The sentences generated may not make a lot of sense, but the words are not completely random.

Word and successor tables#

The program tracks tokens and successors of each token in the successor table succs. For example for the following text:

The modern the modern apes!

produces the following tokens and successor table succs:

0	“The”
1	“modern”
2	“the”
3	“apes!”

0	{“modern”}
1	{“the”, “apes!”}
2	{“modern”}
3

Template#

Before using the template, download the plain-text version of the book using the following link:

https://www.gutenberg.org/ebooks/84.txt.utf-8

Some of the functionality is already provided and we will live-program some of the functionality.

Activity 48 (Analyzing code)

Look at the function replace_non_printable_chars_with_space(). It does not take any arguments nor return anything. How can it replace characters in the book?
generate_sentence() uses tokens in its definition, even it is not provided as an argument.

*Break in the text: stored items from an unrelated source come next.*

(* ===== verification/RamList.v ===== *)
(** * The list of RAM blocks ([qemu/exec.c])

    Every block of guest RAM has a place in the space of [ram_addr_t], which
    numbers all RAM of an engine; translated code and dirty pages are found by
    these numbers.  [find_ram_offset] chooses the place of a new block: after the
    last block of the list until a block was freed, and then the smallest gap
    that fits.  The list is kept sorted from the biggest to the smallest block.

    A pointer to a block is a number, 0 is the null pointer.  [None] is
    [abort], a failed assertion or the use of a block that is gone. *)

From S2P Require Import Prelude UcTypes.

(** ** Data *)

Record RAMBlock := mk_block {
  rb_ptr : Z;
  rb_mr : Z;
  rb_host : Z;
  rb_offset : Z;
  rb_used_length : Z;
  rb_max_length : Z;
  rb_prealloc : bool
}.

Record RAMList := mk_ramlist {
  ram_blocks : list RAMBlock;
  mru_block : Z;
  ram_freed : bool;
  ram_last : Z
}.

Definition RAM_ADDR_MAX : Z := 2 ^ 64 - 1.
Definition RAM_ADDR_INVALID : Z := 2 ^ 64 - 1.

(** [ROUND_UP(n, d)] for a power of two [d]. *)
Definition ROUND_UP (n d : Z) : Z := Z.land (u64 (n + d - 1)) (u64 (- d)).

(** The block a pointer of the list points to. *)
Definition block_at (l : RAMList) (p : Z) : option RAMBlock := head (filter (fun b => rb_ptr b = p) (ram_blocks l)).

Definition with_mru (p : Z) (l : RAMList) : RAMList := mk_ramlist (ram_blocks l) p (ram_freed l) (ram_last l).

Section ram.
(** The sizes of a target page (and its logarithm) and of a host page. *)
Context (TARGET_PAGE_BITS qemu_host_page_size : Z).

Definition target_page_size : Z := 2 ^ TARGET_PAGE_BITS.

(** [BITS_PER_LONG << TARGET_PAGE_BITS] *)
Definition ram_align : Z := Z.shiftl 64 TARGET_PAGE_BITS.

(** ** Lookups *)

(** [addr - block->offset < block->max_length] *)
Definition in_block (addr : Z) (b : RAMBlock) : bool := u64 (addr - rb_offset b) <? rb_max_length b.

Definition qemu_get_ram_block (l : RAMList) (addr : Z) : option (RAMBlock * RAMList) :=
  let search := b ← head (filter (fun b => in_block addr b = true) (ram_blocks l)); Some (b, with_mru (rb_ptr b) l) in
  if mru_block l =? 0 then search
  else
    b ← block_at l (mru_block l);
    if in_block addr b then Some (b, l) else search.

Definition offset_in_ramblock (b : RAMBlock) (offset : Z) : bool := negb (rb_host b =? 0) && (offset <? rb_used_length b).

Definition ramblock_ptr (b : RAMBlock) (offset : Z) : option Z :=
  if offset_in_ramblock b offset then Some (u64 (rb_host b + offset)) else None.

(** The pointer, and the list with its new [mru_block]. *)
Definition qemu_map_ram_ptr (l : RAMList) (ram_block : option RAMBlock) (addr : Z) : option (Z * RAMList) :=
  match ram_block with
  | Some b => p ← ramblock_ptr b addr; Some (p, l)
  | None => '(b, l) ← qemu_get_ram_block l addr; p ← ramblock_ptr b (u64 (addr - rb_offset b)); Some (p, l)
  end.

(** Also the size that is left. *)
Definition qemu_ram_ptr_length (l : RAMList) (ram_block : option RAMBlock) (addr size : Z) : option (Z * Z * RAMList) :=
  if size =? 0 then Some (0, size, l)
  else
    '(b, addr, l) ← match ram_block with
                    | Some b => Some (b, addr, l)
                    | None => '(b, l) ← qemu_get_ram_block l addr; Some (b, u64 (addr - rb_offset b), l)
                    end;
    p ← ramblock_ptr b addr;
    Some (p, Z.min size (u64 (rb_max_length b - addr)), l).

(** [host - block->host < block->max_length] *)
Definition host_in_block (host : Z) (b : RAMBlock) : bool := negb (rb_host b =? 0) && (u64 (host - rb_host b) <? rb_max_length b).

(** The block and the offset in it; the inner [None] is the null pointer. *)
Definition qemu_ram_block_from_host (l : RAMList) (ptr : Z) (round_offset : bool) : option (option (RAMBlock * Z)) :=
  let found b :=
    let offset := u64 (ptr - rb_host b) in
    Some (Some (b, if round_offset then Z.land offset (u64 (- target_page_size)) else offset)) in
  let search :=
    match head (filter (fun b => host_in_block ptr b = true) (ram_blocks l)) with
    | Some b => found b
    | None => Some None
    end in
  if mru_block l =? 0 then search
  else
    b ← block_at l (mru_block l);
    if host_in_block ptr b then found b else search.

Definition qemu_ram_addr_from_host (l : RAMList) (ptr : Z) : option Z :=
  res ← qemu_ram_block_from_host l ptr false;
  Some (match res with Some (b, offset) => u64 (rb_offset b + offset) | None => RAM_ADDR_INVALID end).

(** ** Places *)

Definition find_ram_offset_last (l : RAMList) (size : Z) : option Z :=
  block ← block_at l (ram_last l);
  let result := u64 (rb_offset block + rb_max_length block) in
  if RAM_ADDR_MAX <? u64 (result + size) then None else Some result.

(** The closest following block. *)
Definition next_offset (bs : list RAMBlock) (candidate : Z) : Z :=
  foldl (fun next b => if candidate <=? rb_offset b then Z.min next (rb_offset b) else next) RAM_ADDR_MAX bs.

Definition candidate_of (b : RAMBlock) : Z := ROUND_UP (u64 (rb_offset b + rb_max_length b)) ram_align.

(** A round of the loop over the blocks, with [offset] and [mingap]. *)
Definition gap_step (bs : list RAMBlock) (size : Z) (acc : Z * Z) (block : RAMBlock) : Z * Z :=
  let candidate := candidate_of block in
  let gap := u64 (next_offset bs candidate - candidate) in
  if (size <=? gap) && (gap <? acc.2) then (candidate, gap) else acc.

Definition find_ram_offset (l : RAMList) (size : Z) : option Z :=
  if size =? 0 then None
  else if bool_decide (ram_blocks l = []) then Some 0
  else if negb (ram_freed l) then find_ram_offset_last l size
  else
    let '(offset, _) := foldl (gap_step (ram_blocks l) size) (RAM_ADDR_MAX, RAM_ADDR_MAX) (ram_blocks l) in
    if offset =? RAM_ADDR_MAX then None else Some offset.

(** ** Adding and freeing *)

(** Before the first smaller block; [true]: it became the last one. *)
Fixpoint insert_block (b : RAMBlock) (bs : list RAMBlock) : list RAMBlock * bool :=
  match bs with
  | [] => ([b], true)
  | x :: bs => if rb_max_length x <? rb_max_length b then (b :: x :: bs, false)
               else let '(bs, tail) := insert_block b bs in (x :: bs, tail)
  end.

(** [QLIST_INSERT_AFTER] the block [p]. *)
Fixpoint insert_after (p : Z) (b : RAMBlock) (bs : list RAMBlock) : option (list RAMBlock) :=
  match bs with
  | [] => None
  | x :: bs => if rb_ptr x =? p then Some (x :: b :: bs) else bs ← insert_after p b bs; Some (x :: bs)
  end.

Definition with_place (offset host : Z) (b : RAMBlock) : RAMBlock :=
  mk_block (rb_ptr b) (rb_mr b) host offset (rb_used_length b) (rb_max_length b) (rb_prealloc b).

(** [phys_mem_alloc] gives 0 when there is no memory.  The block, with its
    place, and the new list; or [UC_ERR_NOMEM]. *)
Definition ram_block_add (phys_mem_alloc : Z -> Z) (l : RAMList) (new_block : RAMBlock) : option (uc_err * RAMBlock * RAMList) :=
  offset ← find_ram_offset l (rb_max_length new_block);
  let host := if rb_host new_block =? 0 then phys_mem_alloc (rb_max_length new_block) else rb_host new_block in
  let b := with_place offset host new_block in
  if host =? 0 then Some (UC_ERR_NOMEM, b, l)
  else if ram_freed l || (target_page_size <? rb_max_length b) then
    let '(bs, tail) := insert_block b (ram_blocks l) in
    Some (UC_ERR_OK, b, mk_ramlist bs 0 (ram_freed l) (if tail then rb_ptr b else ram_last l))
  else if ram_last l =? 0 then Some (UC_ERR_OK, b, mk_ramlist (b :: ram_blocks l) 0 (ram_freed l) (rb_ptr b))
  else
    bs ← insert_after (ram_last l) b (ram_blocks l);
    Some (UC_ERR_OK, b, mk_ramlist bs 0 (ram_freed l) (rb_ptr b)).

(** [g_malloc0] gives 0 when there is no memory. *)
Definition qemu_ram_alloc_from_ptr (g_malloc0 : Z) (phys_mem_alloc : Z -> Z) (l : RAMList) (size host mr : Z) :
    option (option RAMBlock * uc_err * RAMList) :=
  let len := if host =? 0 then ROUND_UP size qemu_host_page_size else size in
  if g_malloc0 =? 0 then Some (None, UC_ERR_OK, l)
  else
    '(err, b, l) ← ram_block_add phys_mem_alloc l (mk_block g_malloc0 mr host 0 len len (negb (host =? 0)));
    Some (if bool_decide (err = UC_ERR_OK) then Some b else None, err, l).

Definition qemu_ram_alloc (g_malloc0 : Z) (phys_mem_alloc : Z -> Z) (l : RAMList) (size mr : Z) : option (option RAMBlock * uc_err * RAMList) :=
  qemu_ram_alloc_from_ptr g_malloc0 phys_mem_alloc l size 0 mr.

(** The host memory that [reclaim_ramblock] gives back. *)
Definition reclaim_ramblock (b : RAMBlock) : option (Z * Z) := if rb_prealloc b then None else Some (rb_host b, rb_max_length b).

Definition qemu_ram_free (l : RAMList) (p : Z) : option (option (Z * Z) * RAMList) :=
  if p =? 0 then Some (None, l)
  else
    b ← block_at l p;
    Some (reclaim_ramblock b, mk_ramlist (filter (fun b => rb_ptr b <> p) (ram_blocks l)) 0 true 0).
End ram.

(** ** Blocks that overlap *)

Definition empty_ramlist : RAMList := mk_ramlist [] 0 false 0.

(** Allocate blocks of [n] pages of 4 KiB, one after the other. *)
Fixpoint alloc_pages (l : RAMList) (p : Z) (ns : list Z) : option RAMList :=
  match ns with
  | [] => Some l
  | n :: ns => '(_, _, l) ← qemu_ram_alloc 12 0x1000 p (fun _ => 0x7f0000000000 + p * 2 ^ 32) l (n * 0x1000) 0; alloc_pages l (p + 1) ns
  end.

Definition places (l : RAMList) : list (Z * Z * Z) := (fun b => (rb_ptr b, rb_offset b, rb_max_length b)) <$> ram_blocks l.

What do you think about this coding style?

#include <ctype.h>
#include <stddef.h>
#include <stdio.h>
#include <stdlib.h>
#include <string.h>
#include <time.h>

#define MAX_WORD_COUNT 15'000
#define MAX_SUCCESSOR_COUNT MAX_WORD_COUNT / 2

char book[] = {
#embed "pg84.txt" /// Stores the content of the file as an array of chars.
    , '\0'};      /// Makes `book` a string.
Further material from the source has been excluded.